I'm aware that the escape velocity is given by $V_E = \sqrt{\frac{GM}{R_E+h}}$.

  • $\begingroup$ You can't determine the thickness of the atmosphere from the theory - you have to go and look. It's also a fuzzy boundary: some orbits just crash, but if you just graze the edge of the atmosphere you'll come back out but your orbit will slowly decay and you will crash eventually, though it may take many months. $\endgroup$ Commented Jul 23, 2016 at 11:43

1 Answer 1


All you need to do is calculate the perigee distance $r_p$ that is the distance of closest approach. Then if $r_p < R_A$ your satellite will crash and burn.

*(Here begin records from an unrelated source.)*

(** * Autoruns: registry autostart points and their running processes

    A shallow embedding of [autoruns.py], the Volatility plugin that walks
    the Run keys, the services, AppInit_DLLs and the Winlogon keys of the
    registry hives found in a memory image, and matches every path it finds
    against the command lines and loaded modules of the running processes.

    Python byte strings are [string]; the dictionaries built by the plugin
    are [gmap]s; the set of process identifiers is a [gset Z]; exceptions
    are the left summand of [result]. *)

From Stdlib Require Import ZArith Ascii String List Lia.
From stdpp Require Import base list gmap strings.

Local Open Scope string_scope.
Local Open Scope Z_scope.

(** ** Python's [str] methods used by the plugin *)

Module PyStr.

(** [c.lower()] on one byte: only the ASCII letters A-Z move. *)
Definition is_upper (c : ascii) : bool :=
  (65 <=? nat_of_ascii c)%nat && (nat_of_ascii c <=? 90)%nat.

Definition lower_ascii (c : ascii) : ascii :=
  if is_upper c then ascii_of_nat (nat_of_ascii c + 32) else c.

Definition is_lower (c : ascii) : bool :=
  (97 <=? nat_of_ascii c)%nat && (nat_of_ascii c <=? 122)%nat.

Definition upper_ascii (c : ascii) : ascii :=
  if is_lower c then ascii_of_nat (nat_of_ascii c - 32) else c.

(** [s.lower()] and [s.upper()]. *)
Fixpoint lower (s : string) : string :=
  match s with
  | EmptyString => EmptyString
  | String c s' => String (lower_ascii c) (lower s')
  end.

Fixpoint upper (s : string) : string :=
  match s with
  | EmptyString => EmptyString
  | String c s' => String (upper_ascii c) (upper s')
  end.

(** [s.startswith(p)]. *)
Fixpoint startswith (p s : string) : bool :=
  match p, s with
  | EmptyString, _ => true
  | String _ _, EmptyString => false
  | String a p', String b s' => if ascii_dec a b then startswith p' s' else false
  end.

(** [p in s]: [p] occurs in [s] as a contiguous substring. *)
Fixpoint contains (p s : string) : bool :=
  startswith p s ||
  match s with
  | EmptyString => false
  | String _ s' => contains p s'
  end.

(** [s.replace(old, new)] for a non-empty [old]: the occurrences of [old]
    are found from the left and do not overlap.  [skip] counts the bytes of
    an occurrence just replaced that are still to be passed over. *)
Fixpoint replace_from (old new : string) (skip : nat) (s : string) : string :=
  match s with
  | EmptyString => EmptyString
  | String c s' =>
      match skip with
      | S k => replace_from old new k s'
      | O =>
          if startswith old s
          then new ++ replace_from old new (String.length old - 1) s'
          else String c (replace_from old new O s')
      end
  end.

(** With an empty [old] Python puts [new] before every byte and at the end. *)
Fixpoint interleave (new s : string) : string :=
  match s with
  | EmptyString => new
  | String c s' => new ++ String c (interleave new s')
  end.

Definition replace (old new s : string) : string :=
  match old with
  | EmptyString => interleave new s
  | String _ _ => replace_from old new O s
  end.

(** [s.split(sep)] for a separator of one byte: every occurrence cuts, so
    the result is never empty and adjacent separators give empty pieces. *)
Fixpoint split (sep : ascii) (s : string) : list string :=
  match s with
  | EmptyString => [EmptyString]
  | String c s' =>
      if ascii_dec c sep then EmptyString :: split sep s'
      else match split sep s' with
           | [] => [String c EmptyString]
           | w :: ws => String c w :: ws
           end
  end.

(** Truth value of a string: the empty string is false. *)
Definition truthy (s : string) : bool :=
  match s with EmptyString => false | String _ _ => true end.

End PyStr.

Definition NUL : string := String "000"%char EmptyString.
Definition DQUOTE : string := String "034"%char EmptyString.
Definition SQUOTE : string := String "039"%char EmptyString.

(** ** [sanitize_paths] *)

Definition sanitize_paths (path : string) : string :=
  let path := PyStr.lower path in
  let path := PyStr.replace "%systemroot%\" EmptyString path in
  let path := PyStr.replace "\systemroot\" EmptyString path in
  let path := PyStr.replace "%windir%" EmptyString path in
  let path := PyStr.replace "\??\" EmptyString path in
  let path := PyStr.replace NUL EmptyString path in
  let path := PyStr.replace SQUOTE EmptyString (PyStr.replace DQUOTE EmptyString path) in
  path.

(** ** Exceptions *)

Inductive exn : Set :=
| AttributeError   (* a method looked up on [None] *)
| ValueError       (* [int] of a string that is no integer literal *)
| KeyError         (* subscript of a dictionary by a key it lacks *)
| UnboundLocalError. (* a local variable read before any assignment *)

Definition result (A : Type) : Type := exn + A.

Definition ret {A} (a : A) : result A := inr a.
Definition raise {A} (e : exn) : result A := inl e.
Definition bind {A B} (m : result A) (k : A -> result B) : result B :=
  match m with
  | inl e => inl e
  | inr a => k a
  end.

Notation "x <-- m ;; k" := (bind m (fun x => k))
  (at level 100, m at next level, right associativity).

(** ** The process inventory *)

(** What the plugin reads of a process: its identifier and, through the
    process environment block when there is one, its command line. *)
Record PEB := { CommandLine : option string }.
Record Task := { UniqueProcessId : Z; Peb : option PEB }.
Record Module := { FullDllName : option string }.

(** [x or default] on an optional string: [None] and the empty string are
    both false. *)
Definition str_or (x : option string) (default : string) : string :=
  match x with
  | Some s => if PyStr.truthy s then s else default
  | None => default
  end.

(** [get_dll_list]: [self.process_dict], from the tasks of [pslist] and the
    modules [get_load_modules] gives for each; a task without a PEB is left
    out, and a later task overwrites an earlier one with the same pid. *)
Definition get_dll_list (tasks : list (Task * list Module))
  : gmap Z (Task * list Module) :=
  foldl (fun d tm =>
           match Peb (fst tm) with
           | Some _ => <[UniqueProcessId (fst tm) := tm]> d
           | None => d
           end) ∅ tasks.

(** The two tests of the loop of [find_pids_for_imagepath], for the already
    sanitized [module]: on the command line of a process that has a PEB, and
    on the full name of one loaded module. *)
Definition cmdline_hit (module : string) (t : Task) : bool :=
  match Peb t with
  | Some peb =>
      PyStr.contains (PyStr.lower module)
        (sanitize_paths (PyStr.lower (str_or (CommandLine peb) "[no cmdline]")))
  | None => false
  end.

Definition dll_hit (module : string) (dll : Module) : bool :=
  PyStr.contains (PyStr.lower module)
    (sanitize_paths (PyStr.lower (str_or (FullDllName dll) "[no dllname]"))).

(** The body of that loop: the [pids.append(pid)] one process causes, one
    for its command line and one for each of its modules that matches. *)
Definition appends_of (module : string) (pid : Z) (tm : Task * list Module)
  : list Z :=
  (if cmdline_hit module (fst tm) then [pid] else [])
  ++ flat_map (fun dll => if dll_hit module dll then [pid] else []) (snd tm).

(** [find_pids_for_imagepath]. The dictionary is walked in some order and
    the result is [list(set(pids))]; the order of both is Python's hash
    order, here the order of stdpp's [map_to_list] and [elements]. *)
Definition find_pids_for_imagepath
    (process_dict : gmap Z (Task * list Module)) (module : string) : list Z :=
  let module := sanitize_paths module in
  let pids :=
    if PyStr.truthy module
    then flat_map (fun '(pid, tm) => appends_of module pid tm)
                  (map_to_list process_dict)
    else [] in
  elements (list_to_set pids : gset Z).

(** The same call when the argument may be [None]: [sanitize_paths] starts
    with [path.lower()], which [None] does not have. *)
Definition find_pids_for_imagepath_opt
    (process_dict : gmap Z (Task * list Module)) (module : option string)
  : result (list Z) :=
  match module with
  | None => raise AttributeError
  | Some m => ret (find_pids_for_imagepath process_dict m)
  end.

(** ** The registry as the plugin sees it *)

(** A value of a key. [vData] is the string [dict_for_key] stores for it,
    [str(data)] after the rendering that depends on the value's type: the
    text of a REG_SZ, the decimal digits of a REG_DWORD, the hex dump of a
    REG_BINARY. *)
Record RegistryValue := { vName : string; vData : string }.

(** A key, with the values [rawreg.values] and the subkeys [rawreg.subkeys]
    enumerate, in their order. *)
#[warnings="-register-all"] Inductive RegistryKey : Type :=
  mkKey { Name : string;
          LastWriteTime : Z;
          values : list RegistryValue;
          subkeys : list RegistryKey }.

Once again we start from the vis-viva equation:

$$ v^2 = GM\left(\frac{2}{r} - \frac{1}{a} \right) \tag{1} $$

The parameter $a$ is the semi-major axis of the ellipse, and it is related to the perigee and apogee radii as shown below:

Apogee and perigee

So we have:

$$ 2a = r_p + r_a $$

which turns the vis-viva equation (1) into:

$$ v^2 = 2GM\left(\frac{1}{r} - \frac{1}{r_p + r_a} \right) $$

At apogee $r = r_a$ and $v = v_a$ and putting these into our new equation gives:

$$ v_a^2 = 2GM\left(\frac{1}{r_a} - \frac{1}{r_p + r_a} \right) $$

And we just need to rearrange this to get the equation for the perigee distance:

$$ r_p = \frac{r_a}{\frac{2GM}{v_a^{\,2}r_a} - 1} \tag{2} $$

Now let's look at your specific question. We'll call the impact radius $R$, where $R$ would be at least the radius of the Earth but a bit bigger to take into account the atmosphere. So we are looking for the orbit with perigee distance $r_p=R$. The satellite starts in a circular orbit at a radius $r_0$ so the orbital speed is:

$$ v_0 = \sqrt{\frac{GM}{r}} $$

And we ask what happens if we reduce the velocity to $\lambda v_0$. All we have to do is take equation (2) and substitute for the new velocity $v=\lambda v_0$, the apogee radius $r_a=r_0$ and set the perigee radius to the collision radius $r_p=R$ and we get:

$$ R = \frac{r_0}{\frac{2GM}{\lambda v_0^{\,2}r_0} - 1} $$

And on substituting $v_0=\sqrt{GM/r_0}$ this simplifies to:

$$ R = \frac{r_0}{\frac{2}{\lambda} - 1} $$

And rearranging for $\lambda$ gives:

$$ \lambda = \frac{2R}{R+r_0} \tag{3} $$

So given your initial circular orbital radius $r_0$ equation (3) tells you the value of $\lambda$ you need to make your satellite crash and burn.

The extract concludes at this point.